Viernes, 30 de Septiembre de 2016
01:27 CEST.
Día de los Trabajadores

¿Celebración o condena?

Ya se escucha el tam tam del proletario. A solo una jornada de los festejos mundiales por el Día de los Trabajadores, la maquinaria roja del Comité Central del Partico Comunista de Cuba (PCC) lleva ya varias semanas moviendo sus engranajes.

La confirmación vino esta vez en la voz y presencia de Salvador Valdés Mesa como zar del sindicato único y oficial. En sus andanzas por fábricas e instituciones, lo apoya el primer vicepresidente, Esteban Lazo. Pero, ¿quiénes y qué celebrarán?

La indicación de este año es que marchen "en cuadro apretado y uniforme" los contratados estatales y los que se han aventurado al trabajo privado. El apoyo que darán los últimos al modelo económico de la Isla, confirma que bien ha valido la ola de despidos masivos que a última hora el Estado ha decidido interrumpir. En los bloques se verán los disponibles, los que están a punto de serlo y aquellos que los miran como un espejo de lo que pueden llegar a ser sus vidas en unos meses, si finalmente se cumplen los sacrosantos lineamientos económicos.

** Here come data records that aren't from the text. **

(** * pvdb-metrics: the database statistics collector

    A shallow embedding of the Go packages [metrics] (the Prometheus
    collector and its nine query functions) and [cmd] (the [Run] function of
    the root command), followed by the properties of the collector contract:
    which descriptors and samples a pass emits, what a failing query turns
    into, and what the process does when the database cannot be reached.

    Go code that acts on the outside world is written in a small state and
    panic monad over a [World]: the world holds what the outside answers
    (pool states, connection attempts, configuration) and the trace of the
    actions the program has performed so far. *)

From Stdlib Require Import ZArith List String Ascii Bool Lia Permutation.
From Stdlib Require Import SpecFloat DecimalString.
Import ListNotations.

Local Open Scope string_scope.
Local Open Scope Z_scope.

(* ===================================================================== *)
(** ** Go values *)
(* ===================================================================== *)

(** A Go [error] value is represented by its message. *)
Definition error := string.

(** [float64] is IEEE 754 binary64: 53 bits of precision, exponent bound
    1024. *)
Definition float64 := spec_float.

Definition prec64 : Z := 53.
Definition emax64 : Z := 1024.

(** The conversion [float64(n)] of a Go [int]: round to nearest, ties to
    even. *)
Definition float64_of_int (n : Z) : float64 :=
  binary_normalize prec64 emax64 n 0 false.

(** The constant [0] at type [float64]. *)
Definition float64_zero : float64 := S754_zero false.

(** [x >= y] on [float64]; false as soon as one side is NaN. *)
Definition float64_ge (x y : float64) : bool := SFleb y x.

(** [fmt.Sprintf("%d", n)]. *)
Definition sprintf_d (n : Z) : string := NilZero.string_of_int (Z.to_int n).

(* ===================================================================== *)
(** ** The libraries the program talks to *)
(* ===================================================================== *)

(** *** zerolog: one record per [Msg] call *)
Module Zerolog.

Inductive Level := InfoLevel | ErrorLevel.

Record Record_ := mkRecord {
  level : Level;
  attached : option error;       (* .Err(err) *)
  ints : list (string * Z);      (* .Int(key, value) *)
  message : string               (* .Msg(msg) *)
}.

End Zerolog.

(** *** pgxpool: what a pool answers *)
Module Pgxpool.

(** The outcome of [conn.QueryRow(ctx, sql).Scan(&cnt)]: either the
    scanned integer, or the error that [Scan] reports (the connection
    could not be acquired, the query timed out, the row could not be
    decoded into an [int], ...). *)
Inductive ScanResult :=
| Scanned (cnt : Z)
| ScanFailed (e : error).

(** The state of a pool, as far as this program can observe it: its answer
    to every SQL text. *)
Definition Pool := string -> ScanResult.

(** A [*pgxpool.Pool]. The handle is taken to designate a pool object;
    the state of that object lives in the world. *)
Definition Ref := nat.

(** A pool on which every query fails with [e]. *)
Definition unreachable (e : error) : Pool := fun _ => ScanFailed e.

End Pgxpool.

(** *** client_golang: descriptors, constant metrics, registry *)
Module Prometheus.

Definition Labels := list (string * string).

Record Desc := mkDesc {
  fqName : string;
  help : string;
  variableLabels : list string;
  constLabels : Labels;
  err : option error
}.

Definition is_alpha (c : ascii) : bool :=
  let n := nat_of_ascii c in
  ((65 <=? n) && (n <=? 90) || (97 <=? n) && (n <=? 122))%nat.

Definition is_digit (c : ascii) : bool :=
  let n := nat_of_ascii c in ((48 <=? n) && (n <=? 57))%nat.

Definition is_name_start (c : ascii) : bool :=
  is_alpha c || Ascii.eqb c "_" || Ascii.eqb c ":".

Fixpoint all_chars (p : ascii -> bool) (s : string) : bool :=
  match s with
  | EmptyString => true
  | String c s' => p c && all_chars p s'
  end.

(** Metric names match [[a-zA-Z_:][a-zA-Z0-9_:]*]. *)
Definition IsValidMetricName (s : string) : bool :=
  match s with
  | EmptyString => false
  | String c s' =>
      is_name_start c && all_chars (fun c => is_name_start c || is_digit c) s'
  end.

(** [NewDesc] never fails; an invalid name is recorded in the descriptor
    and reported when the descriptor is used. *)
Definition NewDesc (fqName help : string) (variableLabels : list string)
    (constLabels : Labels) : Desc :=
  if IsValidMetricName fqName
  then mkDesc fqName help variableLabels constLabels None
  else mkDesc fqName help variableLabels constLabels
         (Some (fqName ++ " is not a valid metric name")).

Inductive ValueType := CounterValue | GaugeValue | UntypedValue.

(** A constant metric: the sample handed to the registry. *)
Record Metric := mkMetric {
  desc : Desc;
  valueType : ValueType;
  value : float64;
  labelValues : list string
}.

Definition NewConstMetric (d : Desc) (t : ValueType) (v : float64)
    (lvs : list string) : Metric + error :=
  match err d with
  | Some e => inr e
  | None =>
      if (List.length lvs =? List.length (variableLabels d))%nat
      then inl (mkMetric d t v lvs)
      else inr "inconsistent label cardinality"
  end.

Tanto la elite dirigente como las huestes que se encargan de llevar sobre sus hombros el país han recibido las reprimendas del alto nivel, acusadas de animar el reunionismo, la holgazanería y la corrupción administrativa como un mal peor incluso que el de la "contrarrevolución". A la vez que se les acusa por la ineficiencia económica que sufre Cuba, se les inculpa de no estar a la altura del pueblo trabajador. Y eso a todos: víctimas y victimarios. Ese deslizamiento de las fronteras entre los responsables ha sido y es el eje de la retórica revolucionaria, decir mucho sin decir nada.

Desde el lunes 23 de abril, cuando apareció la convocatoria, han desfilado por las pantallas de la TV cubana los mismos actores de siempre, a saber: secretarios de los núcleos del Partido único en las empresas nacionales, sindicalistas animosos, obreros ejemplares y público en general que indefectiblemente apoyan el desfile masivo trocado en apoyo irrestricto a los postulados marxistas-leninistas.

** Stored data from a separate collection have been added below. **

Lemma splitRequests_filter (connID : string) (requests : list Request) :
  splitRequests connID requests
  = (filter (fun r => ClientID r ≠ connID) requests,
     filter (fun r => ClientID r = connID) requests).
Proof.
  unfold splitRequests.
  set (f := fun (acc : list Request * list Request) request =>
              if decide (ClientID request ≠ connID)
              then (acc.1 ++ [request], acc.2)
              else (acc.1, acc.2 ++ [request])).
  assert (G : forall l temp removed,
             foldl f (temp, removed) l
             = (temp ++ filter (fun r => ClientID r ≠ connID) l,
                removed ++ filter (fun r => ClientID r = connID) l)).
  { induction l as [|r l IH]; intros temp removed; simpl.
    - by rewrite !app_nil_r.
    - unfold f at 2; simpl. destruct (decide (ClientID r ≠ connID)) as [Hne|He].
      + rewrite IH. rewrite filter_cons_True by done.
        rewrite (filter_cons_False (fun r => ClientID r = connID)) by done.
        by rewrite <- app_assoc.
      + apply dec_stable in He. rewrite IH.
        rewrite filter_cons_False by (intros ?; done).
        rewrite (filter_cons_True (fun r => ClientID r = connID)) by done.
        by rewrite <- app_assoc. }
  apply (G requests [] []).
Qed.

Lemma releaseVar_requestManager (app : App) (kv : DWord * Var) :
  requestManager (releaseVar app kv) = requestManager app.
Proof. unfold releaseVar. by destruct (_ =? 0). Qed.

Lemma releaseVar_socketCalls (app : App) (kv : DWord * Var) :
  socketCalls (releaseVar app kv) = socketCalls app.
Proof. unfold releaseVar. by destruct (_ =? 0). Qed.

Lemma releaseRequest_requestManager (request : Request) (app : App) :
  requestManager (releaseRequest app request) = requestManager app.
Proof.
  unfold releaseRequest.
  change (requestManager app) with (requestManager (nextRange app)).
  generalize (nextRange app) as app'.
  generalize (rangeVars (ranges app) (Vars request)) as l.
  induction l as [|kv l IH]; intros app'; simpl; [done|].
  by rewrite IH, releaseVar_requestManager.
Qed.

Lemma releaseRequest_socketCalls (request : Request) (app : App) :
  socketCalls (releaseRequest app request) = socketCalls app.
Proof.
  unfold releaseRequest.
  change (socketCalls app) with (socketCalls (nextRange app)).
  generalize (nextRange app) as app'.
  generalize (rangeVars (ranges app) (Vars request)) as l.
  induction l as [|kv l IH]; intros app'; simpl; [done|].
  by rewrite IH, releaseVar_socketCalls.
Qed.

Lemma releaseRequests_requestManager (removed : list Request) (app : App) :
  requestManager (foldl releaseRequest app removed) = requestManager app.
Proof.
  revert app. induction removed as [|r l IH]; intros app; simpl; [done|].
  by rewrite IH, releaseRequest_requestManager.
Qed.

Lemma releaseRequests_socketCalls (removed : list Request) (app : App) :
  socketCalls (foldl releaseRequest app removed) = socketCalls app.
Proof.
  revert app. induction removed as [|r l IH]; intros app; simpl; [done|].
  by rewrite IH, releaseRequest_socketCalls.
Qed.

Lemma removeRequests_requestManager (connID : string) (app : App) :
  requestManager (removeRequests connID app)
  = {| Requests := filter (fun r => ClientID r ≠ connID)
                          (Requests (requestManager app)) |}.
Proof.
  unfold removeRequests. rewrite releaseRequests_requestManager.
  by rewrite splitRequests_filter.
Qed.

Lemma removeRequests_socketCalls (connID : string) (app : App) :
  socketCalls (removeRequests connID app) = socketCalls app.
Proof. unfold removeRequests. by rewrite releaseRequests_socketCalls. Qed.

Lemma filter_all {A} (P : A -> Prop) `{forall x, Decision (P x)} (l : list A) :
  (forall x, x ∈ l -> P x) -> filter P l = l.
Proof.
  induction l as [|x l IH]; intros HP; [done|].
  rewrite filter_cons_True by (apply HP; left).
  f_equal. apply IH. intros y Hy. apply HP. by right.
Qed.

Lo que se echa de menos en este acto performático, pronunciamientos y promociones aparte, es a los autores de las miles de quejas que se envían cada semana a las publicaciones periódicas, estaciones de radio y otros espacios públicos. Es difícil creer, show al fin, que los trabajadores cubanos desfilen en "solidaridad con millones de trabajadores y ciudadanos de innumerables países que marchan hoy exigiendo sus derechos fundamentales a la vida y el trabajo con dignidad", sin pestañar siquiera por las faltas cometidas contra ellos.

Cierto es que nadie espera reacciones espontáneas contra el poder, pero el manejo del reordenamiento laboral, las expulsiones a quienes han sido declarados no idóneos y los cientos de obreros del sector turístico que han visto reducidos sus meses de trabajo debido a la crisis económica internacional, entre otros, sin duda conforman un buen caldo de cultivo.

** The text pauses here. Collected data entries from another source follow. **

(** [play()]: start playing the selected track. *)
Definition play : M value :=
  let action := lit "'urn:schemas-upnp-org:service:AVTransport:1#Play'" in
  let body :=
    lit "<u:Play xmlns:u='urn:schemas-upnp-org:service:AVTransport:1'><InstanceID>0</InstanceID><Speed>1</Speed></u:Play>" in
  response <- __send_command TRANSPORT_ENDPOINT action body ;;
  if response =? lit "<s:Envelope xmlns:s='http://schemas.xmlsoap.org/soap/envelope/' s:encodingStyle='http://schemas.xmlsoap.org/soap/encoding/'><s:Body><u:PlayResponse xmlns:u='urn:schemas-upnp-org:service:AVTransport:1'></u:PlayResponse></s:Body></s:Envelope>"
  then ret (Bool_ true)
  else __parse_error response.

(** [pause()]: pause the track that is playing. *)
Definition pause : M value :=
  let action := lit "'urn:schemas-upnp-org:service:AVTransport:1#Pause'" in
  let body :=
    lit "<u:Pause xmlns:u='urn:schemas-upnp-org:service:AVTransport:1'><InstanceID>0</InstanceID><Speed>1</Speed></u:Pause>" in
  response <- __send_command TRANSPORT_ENDPOINT action body ;;
  if response =? lit "<s:Envelope xmlns:s='http://schemas.xmlsoap.org/soap/envelope/' s:encodingStyle='http://schemas.xmlsoap.org/soap/encoding/'><s:Body><u:PauseResponse xmlns:u='urn:schemas-upnp-org:service:AVTransport:1'></u:PauseResponse></s:Body></s:Envelope>"
  then ret (Bool_ true)
  else __parse_error response.

(** [stop()]: stop the track that is playing. *)
Definition stop : M value :=
  let action := lit "'urn:schemas-upnp-org:service:AVTransport:1#Stop'" in
  let body :=
    lit "<u:Stop xmlns:u='urn:schemas-upnp-org:service:AVTransport:1'><InstanceID>0</InstanceID><Speed>1</Speed></u:Stop>" in
  response <- __send_command TRANSPORT_ENDPOINT action body ;;
  if response =? lit "<s:Envelope xmlns:s='http://schemas.xmlsoap.org/soap/envelope/' s:encodingStyle='http://schemas.xmlsoap.org/soap/encoding/'><s:Body><u:StopResponse xmlns:u='urn:schemas-upnp-org:service:AVTransport:1'></u:StopResponse></s:Body></s:Envelope>"
  then ret (Bool_ true)
  else __parse_error response.

(** [next()]: go to the next track. *)
Definition next : M value :=
  let action := lit "'urn:schemas-upnp-org:service:AVTransport:1#Next'" in
  let body :=
    lit "<u:Next xmlns:u='urn:schemas-upnp-org:service:AVTransport:1'><InstanceID>0</InstanceID><Speed>1</Speed></u:Next>" in
  response <- __send_command TRANSPORT_ENDPOINT action body ;;
  if response =? lit "<s:Envelope xmlns:s='http://schemas.xmlsoap.org/soap/envelope/' s:encodingStyle='http://schemas.xmlsoap.org/soap/encoding/'><s:Body><u:NextResponse xmlns:u='urn:schemas-upnp-org:service:AVTransport:1'></u:NextResponse></s:Body></s:Envelope>"
  then ret (Bool_ true)
  else __parse_error response.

La inconformidad popular con los altos impuestos al sector del cuentapropismo, el desconcierto de los clientes ante los elevados precios de productos agrarios y otros servicios fundamentales, así como la queja por el hormigueo incesante de inspectores y burócratas en busca de comisiones o con negativas absurdas ante cualquier trámites, son un medidor apreciable de que el 1º de Mayo será un acto sincero y cínico a partes aún desconocidas.

Si en realidad los miles de sindicados del sector no estatal, convocados ahora por el oficialismo, desfilan en apoyo a quienes les han cerrado las puertas durante medio siglo, se estarían asumiendo como una nueva elite a la par de la que sostiene la nomenclatura, y sería un acto más de apartheid contra los intentos del sindicalismo independiente, ese hueco negro en asuntos de participación ciudadana en la Cuba contemporánea.